Two lines in the data below mark the range: the one with "assert (events lf" and the one with "apply schedule_par_free in". Return both, along with every line between them, exactly.

*** MATERIAL SHOWN ***

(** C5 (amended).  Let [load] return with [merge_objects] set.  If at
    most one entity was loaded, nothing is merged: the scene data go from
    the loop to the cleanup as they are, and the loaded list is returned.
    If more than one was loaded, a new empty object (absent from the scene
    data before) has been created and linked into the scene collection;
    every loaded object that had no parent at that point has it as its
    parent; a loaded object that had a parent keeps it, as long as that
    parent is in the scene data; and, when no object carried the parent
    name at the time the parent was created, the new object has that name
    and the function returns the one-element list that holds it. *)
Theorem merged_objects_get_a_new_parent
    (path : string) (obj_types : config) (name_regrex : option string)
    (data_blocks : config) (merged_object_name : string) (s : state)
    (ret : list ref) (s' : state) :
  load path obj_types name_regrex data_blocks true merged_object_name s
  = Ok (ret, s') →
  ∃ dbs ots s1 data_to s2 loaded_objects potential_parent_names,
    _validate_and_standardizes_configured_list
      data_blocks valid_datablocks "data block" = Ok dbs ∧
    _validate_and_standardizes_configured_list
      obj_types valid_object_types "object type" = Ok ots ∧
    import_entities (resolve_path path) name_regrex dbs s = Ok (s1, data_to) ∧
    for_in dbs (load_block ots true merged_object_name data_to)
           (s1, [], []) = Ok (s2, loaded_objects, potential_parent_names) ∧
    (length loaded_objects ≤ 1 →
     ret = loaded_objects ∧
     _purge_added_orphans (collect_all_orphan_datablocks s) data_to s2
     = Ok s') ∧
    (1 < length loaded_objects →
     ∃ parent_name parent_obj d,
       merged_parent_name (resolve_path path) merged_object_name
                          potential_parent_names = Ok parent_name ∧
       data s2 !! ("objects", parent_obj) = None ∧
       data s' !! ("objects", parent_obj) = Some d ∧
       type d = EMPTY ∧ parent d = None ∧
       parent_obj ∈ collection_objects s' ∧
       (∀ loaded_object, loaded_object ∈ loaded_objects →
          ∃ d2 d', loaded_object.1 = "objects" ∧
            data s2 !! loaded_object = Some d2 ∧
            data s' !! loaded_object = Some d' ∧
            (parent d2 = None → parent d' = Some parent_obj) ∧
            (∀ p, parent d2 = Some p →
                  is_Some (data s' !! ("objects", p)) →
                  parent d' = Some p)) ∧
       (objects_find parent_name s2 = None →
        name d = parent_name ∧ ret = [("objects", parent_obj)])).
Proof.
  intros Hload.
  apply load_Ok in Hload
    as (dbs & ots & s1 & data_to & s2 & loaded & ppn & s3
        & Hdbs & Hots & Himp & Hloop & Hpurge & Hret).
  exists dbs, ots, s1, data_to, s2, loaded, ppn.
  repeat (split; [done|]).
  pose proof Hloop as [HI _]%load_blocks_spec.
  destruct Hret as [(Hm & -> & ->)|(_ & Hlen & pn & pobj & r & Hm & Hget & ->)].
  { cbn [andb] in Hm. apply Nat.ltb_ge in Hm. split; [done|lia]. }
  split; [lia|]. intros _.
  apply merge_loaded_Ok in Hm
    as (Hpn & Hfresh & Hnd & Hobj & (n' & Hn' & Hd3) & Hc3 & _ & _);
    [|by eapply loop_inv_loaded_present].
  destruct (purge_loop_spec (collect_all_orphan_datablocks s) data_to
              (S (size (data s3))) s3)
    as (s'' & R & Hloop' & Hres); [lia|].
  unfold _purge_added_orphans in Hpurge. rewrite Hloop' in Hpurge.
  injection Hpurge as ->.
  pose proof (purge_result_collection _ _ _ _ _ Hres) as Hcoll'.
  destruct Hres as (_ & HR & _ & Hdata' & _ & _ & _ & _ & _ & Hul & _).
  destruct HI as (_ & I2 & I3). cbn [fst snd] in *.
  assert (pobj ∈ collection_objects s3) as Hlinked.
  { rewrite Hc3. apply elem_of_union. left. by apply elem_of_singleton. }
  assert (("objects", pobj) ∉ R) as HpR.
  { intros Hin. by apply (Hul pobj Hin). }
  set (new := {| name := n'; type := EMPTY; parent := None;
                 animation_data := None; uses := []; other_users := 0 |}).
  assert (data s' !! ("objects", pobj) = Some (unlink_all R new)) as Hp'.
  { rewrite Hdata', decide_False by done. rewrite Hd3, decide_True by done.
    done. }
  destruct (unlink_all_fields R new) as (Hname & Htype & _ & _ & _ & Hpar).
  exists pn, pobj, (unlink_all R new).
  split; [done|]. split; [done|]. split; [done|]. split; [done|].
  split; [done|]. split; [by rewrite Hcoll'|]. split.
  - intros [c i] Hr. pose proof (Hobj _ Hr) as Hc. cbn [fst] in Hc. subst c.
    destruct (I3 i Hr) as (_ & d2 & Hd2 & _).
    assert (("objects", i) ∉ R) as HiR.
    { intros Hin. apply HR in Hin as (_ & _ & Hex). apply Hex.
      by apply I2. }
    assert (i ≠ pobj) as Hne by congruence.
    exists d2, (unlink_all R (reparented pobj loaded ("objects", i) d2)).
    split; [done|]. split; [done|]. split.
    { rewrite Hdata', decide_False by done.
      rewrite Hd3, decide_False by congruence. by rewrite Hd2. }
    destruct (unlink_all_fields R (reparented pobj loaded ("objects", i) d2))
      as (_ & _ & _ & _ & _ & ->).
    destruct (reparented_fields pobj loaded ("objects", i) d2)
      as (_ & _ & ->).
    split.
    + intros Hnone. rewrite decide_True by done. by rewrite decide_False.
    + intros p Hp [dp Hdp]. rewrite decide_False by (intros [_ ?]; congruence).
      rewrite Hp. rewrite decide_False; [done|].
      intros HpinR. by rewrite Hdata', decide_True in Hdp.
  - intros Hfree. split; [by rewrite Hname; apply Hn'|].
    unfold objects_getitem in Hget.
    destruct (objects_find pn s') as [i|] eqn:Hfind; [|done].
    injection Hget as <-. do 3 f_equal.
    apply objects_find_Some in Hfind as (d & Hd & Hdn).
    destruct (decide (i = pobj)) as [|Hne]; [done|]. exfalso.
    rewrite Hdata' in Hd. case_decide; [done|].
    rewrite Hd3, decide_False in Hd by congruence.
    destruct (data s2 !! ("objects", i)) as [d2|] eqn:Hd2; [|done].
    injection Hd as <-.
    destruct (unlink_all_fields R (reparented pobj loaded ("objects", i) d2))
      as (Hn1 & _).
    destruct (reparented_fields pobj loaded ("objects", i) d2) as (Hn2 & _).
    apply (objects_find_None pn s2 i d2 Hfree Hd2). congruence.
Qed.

*** End of MATERIAL SHOWN ***
*** MATERIAL SHOWN ***

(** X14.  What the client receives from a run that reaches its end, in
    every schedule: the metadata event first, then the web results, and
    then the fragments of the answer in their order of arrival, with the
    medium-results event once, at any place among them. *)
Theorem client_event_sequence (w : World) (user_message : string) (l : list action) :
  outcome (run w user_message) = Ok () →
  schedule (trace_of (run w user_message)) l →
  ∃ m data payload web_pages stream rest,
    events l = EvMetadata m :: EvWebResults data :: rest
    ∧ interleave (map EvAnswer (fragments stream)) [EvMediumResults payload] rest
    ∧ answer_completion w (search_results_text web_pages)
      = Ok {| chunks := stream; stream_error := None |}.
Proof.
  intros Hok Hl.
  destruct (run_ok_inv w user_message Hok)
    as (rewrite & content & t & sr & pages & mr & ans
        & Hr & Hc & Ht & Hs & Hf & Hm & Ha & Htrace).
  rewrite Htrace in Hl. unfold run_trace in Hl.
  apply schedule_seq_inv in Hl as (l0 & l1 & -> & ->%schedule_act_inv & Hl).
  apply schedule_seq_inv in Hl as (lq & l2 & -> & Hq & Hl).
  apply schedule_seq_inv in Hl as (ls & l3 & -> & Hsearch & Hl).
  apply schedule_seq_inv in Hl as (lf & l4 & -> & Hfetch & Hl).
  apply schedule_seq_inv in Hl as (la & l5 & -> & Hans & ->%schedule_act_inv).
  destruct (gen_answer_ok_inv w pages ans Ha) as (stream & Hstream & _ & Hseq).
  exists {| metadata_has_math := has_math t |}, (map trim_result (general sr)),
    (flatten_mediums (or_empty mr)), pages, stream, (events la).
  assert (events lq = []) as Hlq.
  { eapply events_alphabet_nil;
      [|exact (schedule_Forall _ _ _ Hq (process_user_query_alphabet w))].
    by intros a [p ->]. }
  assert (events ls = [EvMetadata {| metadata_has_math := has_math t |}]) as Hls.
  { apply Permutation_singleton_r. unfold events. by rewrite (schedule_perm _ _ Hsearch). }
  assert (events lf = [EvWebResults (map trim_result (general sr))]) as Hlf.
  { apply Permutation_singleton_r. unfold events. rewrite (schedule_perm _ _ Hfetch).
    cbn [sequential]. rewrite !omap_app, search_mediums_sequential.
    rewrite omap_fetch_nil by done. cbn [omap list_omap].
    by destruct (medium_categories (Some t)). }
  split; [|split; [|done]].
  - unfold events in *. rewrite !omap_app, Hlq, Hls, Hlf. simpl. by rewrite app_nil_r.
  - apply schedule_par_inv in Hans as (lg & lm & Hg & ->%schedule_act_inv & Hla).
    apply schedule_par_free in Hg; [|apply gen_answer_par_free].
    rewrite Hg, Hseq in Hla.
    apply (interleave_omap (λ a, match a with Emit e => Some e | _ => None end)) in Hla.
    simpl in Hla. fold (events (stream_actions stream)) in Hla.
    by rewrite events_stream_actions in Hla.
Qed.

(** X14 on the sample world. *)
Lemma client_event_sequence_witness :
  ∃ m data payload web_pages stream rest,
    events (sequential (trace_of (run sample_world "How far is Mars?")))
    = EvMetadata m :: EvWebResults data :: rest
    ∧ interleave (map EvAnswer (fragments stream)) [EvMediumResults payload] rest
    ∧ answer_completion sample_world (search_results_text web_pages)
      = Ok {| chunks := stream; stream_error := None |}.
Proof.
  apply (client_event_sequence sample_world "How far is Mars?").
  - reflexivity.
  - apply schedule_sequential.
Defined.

*** End of MATERIAL SHOWN ***

● **YOUR RESPONSE**
  assert (events lf = [EvWebResults (map trim_result (general sr))]) as Hlf.
  { apply Permutation_singleton_r. unfold events. rewrite (schedule_perm _ _ Hfetch).
    cbn [sequential]. rewrite !omap_app, search_mediums_sequential.
    rewrite omap_fetch_nil by done. cbn [omap list_omap].
    by destruct (medium_categories (Some t)). }
  split; [|split; [|done]].
  - unfold events in *. rewrite !omap_app, Hlq, Hls, Hlf. simpl. by rewrite app_nil_r.
  - apply schedule_par_inv in Hans as (lg & lm & Hg & ->%schedule_act_inv & Hla).
    apply schedule_par_free in Hg; [|apply gen_answer_par_free].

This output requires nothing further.